Saved data entries -
# # # #

Lemma sweep_rows (seps : list SEPItem) :
  Forall (fun sep => sep_state sep <> Some draft /\ sep_state sep <> Some in_review) seps ->
  forall allResults summary st out,
    (sweep config seps allResults summary st).1 = Ok out ->
    pings out.2 = pings summary
    /\ needsSponsor out.2 = needsSponsor summary
    /\ dormantRows out.2 = dormantRows summary.
Proof.
  induction 1 as [|sep rest [Hd Hr] _ IH]; intros allResults summary st out.
  - intros [= <-]. auto.
  - rewrite sweep_cons.
    pose proof (process_rows sep st) as Hrows.
    revert Hrows. generalize (process config sep st). intros [r st1] Hrows.
    assert (Hnext : forall acc1 acc2,
               (match yield config st1 with
                | (Ok _, st2) => sweep config rest acc1 acc2 st2
                | (Throw e, st2) => (Throw e, st2)
                end).1 = Ok out ->
               pings out.2 = pings acc2
               /\ needsSponsor out.2 = needsSponsor acc2
               /\ dormantRows out.2 = dormantRows acc2).
    { intros acc1 acc2. destruct (yield config st1) as [[[]|e] st2]; [apply IH | discriminate]. }
    destruct r as [res|e].
    + intros Hrun.
      assert (Hrun' : (match yield config st1 with
                       | (Ok _, st2) =>
                           sweep config rest (allResults ++ results res)
                             (mergeSummary summary (deref st1 (summaryData res))) st2
                       | (Throw e, st2) => (Throw e, st2)
                       end).1 = Ok out)
        by (destruct (unhandled st1); exact Hrun).
      apply Hnext in Hrun'.
      destruct (Hrows st1 res Hd Hr eq_refl) as (Hp & Hn & Hdm).
      destruct Hrun' as (-> & -> & ->). simpl. rewrite Hp, Hn, Hdm, !app_nil_r. auto.
    + destruct (unhandled st1); [discriminate | apply Hnext].
Qed.

(** X29. The rows of the staleness actions never reach the summary of a
    sweep over items that are neither drafts nor in review: when such a
    sweep returns, its summary has not a single ping, needs-sponsor or
    dormant row, whatever pings and dormant markings it has carried out
    and whichever turns the event loop has taken; the only rows are those
    of transitions.  With no transition, the summary sent to Discord has
    no embed, so that nothing is posted. *)
Theorem staleness_rows_never_reach_the_summary (seps : list SEPItem) (st : Run)
    (allResults : list ActionResult) (summary : SummaryData) :
  Forall (fun sep => sep_state sep <> Some draft /\ sep_state sep <> Some in_review) seps ->
  (sweep config seps [] emptySummary st).1 = Ok (allResults, summary) ->
  pings summary = []
  /\ needsSponsor summary = []
  /\ dormantRows summary = []
  /\ (forall timestamp,
        transitions summary = [] ->
        createSummaryEmbeds (summaryEvent config timestamp seps allResults summary) = []).
Proof.
  intros Hseps Hrun.
  destruct (sweep_rows seps Hseps _ _ _ _ Hrun) as (Hp & Hn & Hdm). simpl in *.
  split; [exact Hp|]. split; [exact Hn|]. split; [exact Hdm|].
  intros timestamp Ht. unfold createSummaryEmbeds, summaryEvent. simpl.
  now rewrite Ht, Hp, Hn, Hdm.
Qed.

(** X30. The report at the end of a run: the summary goes to Discord in
    one request, and only if the run was a sweep (not a single-issue run)
    with at least one item and one result, a webhook URL is configured and
    the summary has a row; [process.exit(1)] is called exactly if some
    result has [success] false, whether or not the summary could be
    delivered. *)
Theorem report_sends_one_summary (issueNumber : option Z) (timestamp : Z)
    (seps : list SEPItem) (allResults : list ActionResult) (summary : SummaryData)
    (web : Web) :
  let hooks := register (DiscordHook (discordWebhookUrl config)) [] in
  let event := summaryEvent config timestamp seps allResults summary in
  let sends :=
    (0 <? length allResults)%nat && negb (singleIssue issueNumber)
    && (0 <? length seps)%nat && Js.truthy (discordWebhookUrl config)
    && (0 <? rows summary)%nat in
  exists web',
    report config hooks issueNumber timestamp seps allResults summary web
    = (Ok (negb (forallb res_success allResults)), web')
    /\ on_fetch web' = on_fetch web
    /\ posted_embeds web'
       = posted_embeds web
         ++ (if sends
             then [(default "" (discordWebhookUrl config), createSummaryEmbeds event)]
             else []).
Proof.
  intros hooks event sends.
  assert (Hfailed : (0 <? failedCount allResults)%nat = negb (forallb res_success allResults)).
  { unfold failedCount. induction allResults as [|r rs IH]; [reflexivity|]. simpl.
    destruct (res_success r); simpl; [exact IH | reflexivity]. }
  assert (Hrows : (0 <? length (createSummaryEmbeds event))%nat = (0 <? rows summary)%nat).
  { rewrite createSummaryEmbeds_length. unfold rows. simpl.
    destruct (transitions summary), (pings summary), (needsSponsor summary),
             (dormantRows summary); reflexivity. }
  assert (Hhooks : hooks = if Js.truthy (discordWebhookUrl config)
                           then [DiscordHook (discordWebhookUrl config)] else []).
  { subst hooks. unfold register, DiscordHook at 1. cbn [hook_enabled].
    unfold discordEnabled. now destruct (Js.truthy (discordWebhookUrl config)). }
  unfold report. rewrite Hfailed. unfold bind, ret. subst sends. rewrite Hhooks.
  clear Hhooks hooks.
  destruct ((0 <? length allResults)%nat && negb (singleIssue issueNumber));
    cbn [andb]; [|exists web; rewrite app_nil_r; auto].
  destruct seps as [|firstSep rest];
    [exists web; cbn [length Nat.ltb Nat.leb andb]; rewrite app_nil_r; auto|].
  fold event. rewrite dispatch_run.
  destruct (Js.truthy (discordWebhookUrl config)) eqn:Eurl; cbn [fold_left andb length].
  - change (onEvent (DiscordHook (discordWebhookUrl config)))
      with (discordOnEvent (discordWebhookUrl config)).
    destruct (discordOnEvent_run (discordWebhookUrl config) (Summary event)
                (summaryResult config firstSep) web) as (web' & Hrun & Hfetch & Hposted).
    rewrite Hrun. cbn [snd]. exists web'. split; [reflexivity|]. split; [exact Hfetch|].
    rewrite Hposted, Eurl, Hrows. reflexivity.
  - exists web. rewrite app_nil_r. auto.
Qed.
(** * Juris: the state store and the string renderer

    A shallow embedding of two classes of the Juris bundle
    (src/unnamed/part_001):

    - [StateManager] (lines 77-446): the path-addressed state tree, its
      middleware, internal and external subscribers, the circular-update
      guard and the batching queue;
    - [StringRenderer] (lines 4042-4998): the HTML string renderer with its
      promise detection, depth counter, attribute rules and escaping.

    JavaScript strings are [string]s (one [ascii] per code unit below 256),
    JavaScript numbers are integers [Z] (no fractions, NaN or infinities),
    objects are association lists of own enumerable properties in key order.
    Property access reads own properties, and the characters of a string
    primitive by index; the members that objects, arrays and primitives
    inherit from the built-in prototypes, and [length], are listed in
    [builtinNames]; a path none of whose segments is such a name is an
    [ordinaryPath], and at such a path the model reads and writes what the
    code does.  Values are trees: two paths never share one object.  A
    subscriber callback reads and writes the store, returns or throws
    ([prog]); it does not subscribe or unsubscribe. *)

From Stdlib Require Import List String Ascii ZArith Bool Lia Arith.
From Stdlib Require Import DecimalString.
Import ListNotations.
Open Scope string_scope.
Open Scope list_scope.
Set Warnings "-register-all".

(** String concatenation, JavaScript's [+] on strings. *)
Infix "+++" := String.append (right associativity, at level 60).

(** ** Strings as the code uses them *)

Module Str.

Fixpoint chars (s : string) : list ascii :=
  match s with
  | EmptyString => []
  | String c r => c :: chars r
  end.

(** [s.includes(sub)]. *)
Fixpoint includes (sub s : string) : bool :=
  prefix sub s ||
  match s with
  | EmptyString => false
  | String _ r => includes sub r
  end.

(** [s.startsWith(p)]. *)
Definition startsWith (s p : string) : bool := prefix p s.

(** White space removed by [trim()], for code units below 256. *)
Definition isWhite (c : ascii) : bool :=
  let n := nat_of_ascii c in
  (((9 <=? n) && (n <=? 13)) || (n =? 32) || (n =? 160))%nat.

(** [s.trim().length > 0]: some code unit is not white space. *)
Definition trimNonEmpty (s : string) : bool :=
  existsb (fun c => negb (isWhite c)) (chars s).

(** [s.split(sep)] for a one-character separator. *)
Fixpoint split (sep : ascii) (s : string) : list string :=
  match s with
  | EmptyString => [EmptyString]
  | String c r =>
      if Ascii.eqb c sep then EmptyString :: split sep r
      else match split sep r with
           | [] => [String c EmptyString]
           | h :: t => String c h :: t
           end
  end.

(** [xs.join(sep)]. *)
Definition join (sep : string) (xs : list string) : string :=
  String.concat sep xs.

Definition nonEmpty (s : string) : bool :=
  match s with EmptyString => false | _ => true end.

Fixpoint mem (s : string) (l : list string) : bool :=
  match l with
  | [] => false
  | x :: r => String.eqb s x || mem s r
  end.

(** [new Set(l)] keeps the first occurrence of each element, in order. *)
Fixpoint dedupInto (seen l : list string) : list string :=
  match l with
  | [] => []
  | x :: r => if mem x seen then dedupInto seen r
              else x :: dedupInto (x :: seen) r
  end.

Definition dedup (l : list string) : list string := dedupInto [] l.

End Str.

(** ** Utility functions (part_001, lines 28-56) *)

(** [isValidPath]: the argument is a string by its type. *)
Definition isValidPath (path : string) : bool :=
  Str.trimNonEmpty path && negb (Str.includes ".." path).

(** [getPathParts]: [path.split('.').filter(Boolean)]. *)
Definition getPathParts (path : string) : list string :=
  filter Str.nonEmpty (Str.split "." path).

(** State values.  [VObj arr props]: an object with its own enumerable
    properties; [arr] is [Array.isArray], and an array's elements are its
    properties "0", "1", ... *)
Inductive value : Type :=
| VUndef
| VNull
| VBool (b : bool)
| VNum (n : Z)
| VStr (s : string)
| VObj (arr : bool) (props : list (string * value)).

Definition props_t : Type := list (string * value).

# # # #

TASK BRIEF -
Both end lines included, restate word for word the lines above from the line with "res_success allResults)), web')" to the line with "destruct (discordOnEvent_run (discordWebhookUrl", and nothing else.

SOLUTION BELOW -
    = (Ok (negb (forallb res_success allResults)), web')
    /\ on_fetch web' = on_fetch web
    /\ posted_embeds web'
       = posted_embeds web
         ++ (if sends
             then [(default "" (discordWebhookUrl config), createSummaryEmbeds event)]
             else []).
Proof.
  intros hooks event sends.
  assert (Hfailed : (0 <? failedCount allResults)%nat = negb (forallb res_success allResults)).
  { unfold failedCount. induction allResults as [|r rs IH]; [reflexivity|]. simpl.
    destruct (res_success r); simpl; [exact IH | reflexivity]. }
  assert (Hrows : (0 <? length (createSummaryEmbeds event))%nat = (0 <? rows summary)%nat).
  { rewrite createSummaryEmbeds_length. unfold rows. simpl.
    destruct (transitions summary), (pings summary), (needsSponsor summary),
             (dormantRows summary); reflexivity. }
  assert (Hhooks : hooks = if Js.truthy (discordWebhookUrl config)
                           then [DiscordHook (discordWebhookUrl config)] else []).
  { subst hooks. unfold register, DiscordHook at 1. cbn [hook_enabled].
    unfold discordEnabled. now destruct (Js.truthy (discordWebhookUrl config)). }
  unfold report. rewrite Hfailed. unfold bind, ret. subst sends. rewrite Hhooks.
  clear Hhooks hooks.
  destruct ((0 <? length allResults)%nat && negb (singleIssue issueNumber));
    cbn [andb]; [|exists web; rewrite app_nil_r; auto].
  destruct seps as [|firstSep rest];
    [exists web; cbn [length Nat.ltb Nat.leb andb]; rewrite app_nil_r; auto|].
  fold event. rewrite dispatch_run.
  destruct (Js.truthy (discordWebhookUrl config)) eqn:Eurl; cbn [fold_left andb length].
  - change (onEvent (DiscordHook (discordWebhookUrl config)))
      with (discordOnEvent (discordWebhookUrl config)).
    destruct (discordOnEvent_run (discordWebhookUrl config) (Summary event)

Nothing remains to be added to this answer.